Окна хмелевских домов пускали солнечные зайчики, призывно мычали в хлеву коровы, и Федот вспомнил про отел из Кланиного письма.

"Теляток посмотрю, – умилился Федот, – с детства их не видывал. Чего ж я, дурак, в свою деревню не поехал? – подумал он и вздохнул. Деревни его и в помине не было, смела ее коллективизация, и семьи не осталось: кого немцы убили, кого Сталин. – Ничего, отыщу Петю с Нюрой, и будут у меня новые родственники".

Федот постучался в первый от края дом. Открыл ему мужичонка в поддевке.

– Чё нады?

– Белозеровых, – ответил Федот и прибавил: – Петю и Нюру.

– Кем будете?

Федот представился.

– Нет, кем им будете?

– Родственник.

– Нет у них никаких родственников. – Мужичонка с явным недоверием глядел на Федота сквозь кустистые брови. – Вали отседа, шпиён немецкай, – сплюнул он сквозь зубы и закрыл перед Федотовым носом дверь.

"От горшка два вершка, а такой злобный, – подумал Федот, присаживаясь на узкую скамью у соседнего дома. – С другой стороны, я – чужак, а значит, иностранец. Иностранец – значит, немец. Немец – значит, шпион".

– Явился, шпионская морда! – Огромная баба, уперев руки в боки, нависла над Федотом. – На кой ляд мы тебе, фашистское отродье? Тряпками нас брать решил! – сказала баба и покосилась на пустые руки Федота. – Мы тебе Паланьку не покажем.
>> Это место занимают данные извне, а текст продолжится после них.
(* ===== verification/Registros.v ===== *)
(** * Registros: the logs of the web server (src/WebServer/mongoose.c)

    The dump of the bytes of a connection ([ns_hexdump], for the option [hexdump_file]) and the
    line of a request ([log_access], for the option [access_log_file]).  The program sets
    neither. *)

From S2P Require Import Prelude Libc Mongoose Conexion Patrones Autorizacion Fechas Mundo.
Open Scope Z_scope.

Module Registros.
Import Libc Mongoose Autorizacion Fechas.

(** ** Dumps *)

(** [n += snprintf(dst + n, dst_len - n, ...)], where [t] is all that has been written: once it
    is longer than the buffer, the size that is left is negative, which is a huge [size_t]. *)
Definition agrega (dst_len : Z) (s t : string) : res string :=
  if dst_len <? largo t then Fallo (Indefinido "ns_hexdump: write past the buffer") else Ok (t +:+ s).

Definition fmt_02x (z : Z) : string := String (hex_min (z / 16)) (String (hex_min (z mod 16)) "").
Definition fmt_04x (z : Z) : string :=
  let s := fmt_lx z in unir (repeat "0" (4 - String.length s)) +:+ s.
Definition visible (c : ascii) : ascii := if (byte c <? 32) || (126 <? byte c) then "."%char else c.

(** From position [i], with the characters of the line so far. *)
Fixpoint volcar (dst_len i : Z) (ascii t buf : string) : res string :=
  match buf with
  | "" =>
      let? t := agrega dst_len (unir (repeat "   " (Z.to_nat (- i mod 16)))) t in
      agrega dst_len ("  " +:+ ascii +:+ String NL (String NL "")) t
  | String c r =>
      let idx := i mod 16 in
      let? t := if idx =? 0 then
                  let? t := if 0 <? i then agrega dst_len ("  " +:+ ascii +:+ String NL "") t else Ok t in
                  agrega dst_len (fmt_04x i +:+ " ") t
                else Ok t in
      let? t := agrega dst_len (" " +:+ fmt_02x (byte c)) t in
      volcar dst_len (i + 1) (prefijo (Z.to_nat idx) ascii +:+ String (visible c) "") t r
  end.
(** The text; its beginning is in the buffer. *)
Definition ns_hexdump (buf : string) (dst_len : Z) : res string := volcar dst_len 0 "" "" buf.

(** The size of the buffer that [hexdump] allocates. *)
Definition buf_size (num_bytes : Z) : Z := num_bytes * 5 + 100.

(** ** Requests *)

Definition log_header (headers : list (string * string)) (header : string) : string :=
  match mg_get_header headers header with
  | None => " -"
  | Some v => " " +:+ String COMILLA (v +:+ String COMILLA "")
  end.

(** The user of the [Authorization]; a name that fills the buffer is left without terminator. *)
Definition usuario (headers : list (string * string)) : res string :=
  match mg_get_header headers "Authorization" with
  | None => Ok ""
  | Some h =>
      match (mg_parse_header h "username" 100).2 with
      | Some u => Ok u
      | None => Fallo (Indefinido "log_access: user not terminated")
      end
  end.

(** [zona] is the [%z] of the moment. *)
Definition fecha_acceso (t : tm) (zona : string) : string :=
  a_dos (tm_mday t) +:+ "/" +:+ nth (Z.to_nat (tm_mon t)) meses "?" +:+ "/" +:+ decimal (1900 + tm_year t) +:+ ":" +:+
  a_dos (tm_hour t) +:+ ":" +:+ a_dos (tm_min t) +:+ ":" +:+ a_dos (tm_sec t) +:+ " " +:+ zona.

(** The line that is added to the file, of a request or of a connection without one. *)
Definition log_access (date remote_ip : string) (r : option mg_connection) (status_code : Z) : res string :=
  let headers := match r with Some r => http_headers r | None => [] end in
  let? user := usuario headers in
  let pedido := match r with
                | Some r => request_method r +:+ " " +:+ uri r +:+ match query_string r with Some q => "?" +:+ q | None => "" end +:+
                            " HTTP/" +:+ http_version r
                | None => "- - HTTP/(null)"
                end in
  Ok (remote_ip +:+ " - " +:+ (if String.eqb user "" then "-" else user) +:+ " [" +:+ date +:+ "] " +:+
      String COMILLA pedido +:+ String COMILLA (" " +:+ decimal status_code +:+ " 0") +:+
      log_header headers "Referer" +:+ log_header headers "User-Agent" +:+ String NL "").
End Registros.

(** ** Bounds *)
Module RegistrosOk.
Import Libc Mongoose Autorizacion Fechas Registros.

Lemma hexa_corta fuel : forall n acc k, 0 <= n < 16 ^ Z.of_nat (S k) -> (String.length (hexa fuel n acc) <= S k + String.length acc)%nat.
Proof.
  induction fuel as [|fuel IH]; intros n acc k Hn; cbn [hexa]; [lia|]. destruct (Z.eqb_spec (n / 16) 0) as [|N]; [cbn [String.length]; lia|].
  destruct k as [|k]; [rewrite Z.div_small in N by (change (16 ^ Z.of_nat 1) with 16 in Hn; lia); done|].
  etrans; [apply (IH _ _ k)|cbn [String.length]; lia]. split; [apply Z.div_pos; lia|]. apply Z.div_lt_upper_bound; [lia|].
  rewrite (Nat2Z.inj_succ (S k)), Z.pow_succ_r in Hn by lia. lia.
Qed.

Lemma largo_repetir s n : largo (unir (repeat s n)) = Z.of_nat n * largo s.
Proof. induction n as [|n IH]; [done|]. cbn [repeat unir]. rewrite largo_app, IH. lia. Qed.

Lemma largo_04x z : 0 <= z < 2 ^ 31 -> largo (fmt_04x z) <= 8.
Proof.
  intros Hz. unfold fmt_04x. set (s := fmt_lx z). rewrite largo_app, largo_repetir.
  assert (String.length s <= 8)%nat as Hs.
  { unfold s, fmt_lx. rewrite Z.mod_small by lia. etrans; [apply (hexa_corta 16 z "" 7); change (16 ^ Z.of_nat 8) with (2 ^ 32); lia|]. done. }
  unfold largo. cbn [String.length]. lia.
Qed.

(** What has been written when the line has [k] bytes, [1 <= k <= 16], after [q] lines. *)
Definition cota (i : Z) : Z := 76 * ((i - 1) / 16) + 9 + 3 * ((i - 1) mod 16 + 1).

Lemma agrega_ok n s t : largo t <= n -> agrega n s t = Ok (t +:+ s).
Proof. intros H. unfold agrega. by rewrite (proj2 (Z.ltb_ge _ _)) by lia. Qed.

Lemma volcar_ok n buf : forall i ascii t, 0 <= i -> i + largo buf < 2 ^ 31 -> buf_size (i + largo buf) <= n ->
  largo ascii <= 16 -> (i = 0 /\ t = "" \/ 0 < i /\ largo t <= cota i) ->
  exists t', volcar n i ascii t buf = Ok t' /\ largo t' < n.
Proof.
  induction buf as [|c r IH]; intros i asc t Hi Hl Hn Ha Ht; cbn [volcar]; unfold buf_size, cota in *.
  - change (largo "") with 0 in *. pose proof (Z.mod_pos_bound (- i) 16 ltac:(lia)) as Hm.
    assert (largo t + 3 * (- i mod 16) + 20 < n) as Hc.
    { destruct Ht as [[-> ->]|[H0 Ht]]; [change (largo "") with 0; change (- 0 mod 16) with 0; lia|].
      assert (- i mod 16 = 15 - (i - 1) mod 16) as -> by (replace (- i) with (15 - (i - 1) mod 16 + (- ((i - 1) / 16) - 1) * 16) by (pose proof (Z.div_mod (i - 1) 16 ltac:(lia)); lia);
        rewrite Z.mod_add by lia; apply Z.mod_small; pose proof (Z.mod_pos_bound (i - 1) 16 ltac:(lia)); lia).
      pose proof (Z.div_mod (i - 1) 16 ltac:(lia)). pose proof (Z.mod_pos_bound (i - 1) 16 ltac:(lia)). lia. }
    rewrite agrega_ok by lia. cbn [bindR].
    assert (largo (t +:+ unir (repeat "   " (Z.to_nat (- i mod 16)))) = largo t + 3 * (- i mod 16)) as Lt.
    { rewrite largo_app, largo_repetir. change (largo "   ") with 3. lia. }
    rewrite agrega_ok by lia. eexists. split; [done|]. rewrite largo_app, Lt, !largo_app. change (largo "  ") with 2.
    change (largo (String NL (String NL ""))) with 2. lia.
  - assert (largo (String c r) = largo r + 1) as Lr by (unfold largo; cbn [String.length]; lia). rewrite Lr in *. pose proof (largo_pos r).
    pose proof (Z.mod_pos_bound i 16 ltac:(lia)). pose proof (Z.div_mod i 16 ltac:(lia)).
    set (pre := if i mod 16 =? 0 then _ else _). assert (exists t1, pre = Ok t1 /\ largo t1 <= 76 * (i / 16) + 9 + 3 * (i mod 16)) as (t1 & E1 & L1).
    { unfold pre. destruct (Z.eqb_spec (i mod 16) 0) as [E0|N0].
      - pose proof (largo_04x i ltac:(lia)) as L4. destruct Ht as [[-> ->]|[Hpos Ht]].
        + change (0 <? 0) with false. cbn [bindR]. rewrite agrega_ok by (change (largo "") with 0; lia). eexists. split; [done|].
          rewrite app_nil_l_s, largo_app. change (largo " ") with 1. change (0 / 16) with 0. change (0 mod 16) with 0. lia.
        + rewrite (proj2 (Z.ltb_lt _ _)) by lia.
          assert ((i - 1) / 16 = i / 16 - 1 /\ (i - 1) mod 16 = 15) as [D1 D2].
          { split; symmetry; [apply (Z.div_unique _ _ _ 15)|apply (Z.mod_unique _ _ (i / 16 - 1))]; lia. }
          rewrite D1, D2 in Ht. rewrite agrega_ok by lia. cbn [bindR].
          assert (largo (t +:+ "  " +:+ asc +:+ String NL "") <= 76 * (i / 16)) as L2.
          { rewrite !largo_app. change (largo "  ") with 2. change (largo (String NL "")) with 1. lia. }
          rewrite agrega_ok by lia. eexists. split; [done|]. rewrite largo_app, (largo_app (fmt_04x i)). change (largo " ") with 1. lia.
      - exists t. split; [done|]. destruct Ht as [[-> _]|[Hpos Ht]]; [done|].
        assert ((i - 1) / 16 = i / 16 /\ (i - 1) mod 16 = i mod 16 - 1) as [D1 D2].
        { split; symmetry; [apply (Z.div_unique _ _ _ (i mod 16 - 1))|apply (Z.mod_unique _ _ (i / 16))]; lia. }
        rewrite D1, D2 in Ht. lia. }
    rewrite E1. cbn [bindR]. rewrite agrega_ok by lia. cbn [bindR]. apply IH; [lia|lia|lia| |right; split; [lia|]].
    + rewrite largo_app. unfold largo at 1. rewrite length_prefijo. change (largo (String (visible c) "")) with 1. lia.
    + replace (i + 1 - 1) with i by lia. rewrite largo_app, largo_app. change (largo " ") with 1. change (largo (fmt_02x (byte c))) with 2. lia.
Qed.

(** The dump of fewer than [2^28] bytes fits in the buffer that is allocated for it, whose size is
    then an [int]. *)
Theorem volcado_cabe buf : largo buf < 2 ^ 28 ->
  buf_size (largo buf) < 2 ^ 31 /\ exists t, ns_hexdump buf (buf_size (largo buf)) = Ok t /\ largo t < buf_size (largo buf).
Proof. intros H. unfold buf_size. split; [lia|]. apply volcar_ok; unfold buf_size; [lia|lia|lia|done|by left]. Qed.

(** A user whose name fills its buffer, and a path with an encoded newline. *)
Example log_access_casos :
  (exists x, log_access "d" "1.2.3.4" (Some (mkConn "GET" "/" "1.1" None [("Authorization", "username=" +:+ String COMILLA (unir (repeat "a" 100)))] "")) 200 = Fallo (Indefinido x)) /\
  (exists r, parse_http_message ("GET /a%0ab HTTP/1.1" +:+ CRLF +:+ CRLF) = Some (r, 0) /\
     log_access "d" "1.2.3.4" (Some r) 200 =
       Ok ("1.2.3.4 - - [d] " +:+ String COMILLA "GET /a" +:+ String NL "b HTTP/1.1" +:+ String COMILLA " 200 0 - -" +:+ String NL "")).
Proof. split; eexists; [vm_compute; reflexivity|split; [vm_compute; reflexivity|vm_compute; reflexivity]]. Qed.
End RegistrosOk.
Ростила твоих детей, голодовала, а ты тут и явилси не запылилси. Езжай в свою Германию, сучий потрох. Ишь, заездили – креста на вас нет!

Вскоре вокруг Федота собралась вся деревня.

– Забить его нады, вот что! – мудрил народ над Федотовой головой.

– Сперва разберемся, – сквозь толпу протискивался парень с обожженной бровью. – Кем будешь, отвечай.

Федот снова представился, спросил Белозеровых.

– Не по адресу явился, – сказал парень и дернул обожженной бровью. – Белозеровы давным-давно в Пестово перебравши.

– Вот и есть, что шпион, – подхватили бабы, – раз по старому адресу явился, значит, подослан.

– Не гундеть, бабы, – шикнул на них парень и велел Федоту следовать за ним. – Яша, – представился он, плотно прикрыв за собой дверь, – местное начальство.

В сенях они уселись на лавку и Яша предложил Федоту сложиться, чё резину тянуть!

– Не пью, – отказался Федот по причине отсутствия денег.

– Разговор всухую не состоится, – дернул бровью Яша. – Ты мне народом доверен. У нас на Октябрьские немец к Паланьке приезжал, разведчик. Муж якобы бывший. В плен попал, там и остался. С целым чемоданом подарков явился, на подкуп рассчитывал, мы его всей деревней взашей выперли. Бабы до сих пор в страхе ходят.

– Какой же я немец! Ты посмотри на меня, – сказал Федот и закурил "Родопи".

– Обычный, замаскированный! Нам старшина случаи рассказывал.

– Ты Белозеровых знаешь? – перебил его Федот.

– Откуль мне их знать…

Стало ясно – без бутылки не обойтись. Федот снял часы и протянул Яше.

– Немецкие? – испытывал его Яша.

– Какая тебе разница, чьи пропивать, – буркнул Федот.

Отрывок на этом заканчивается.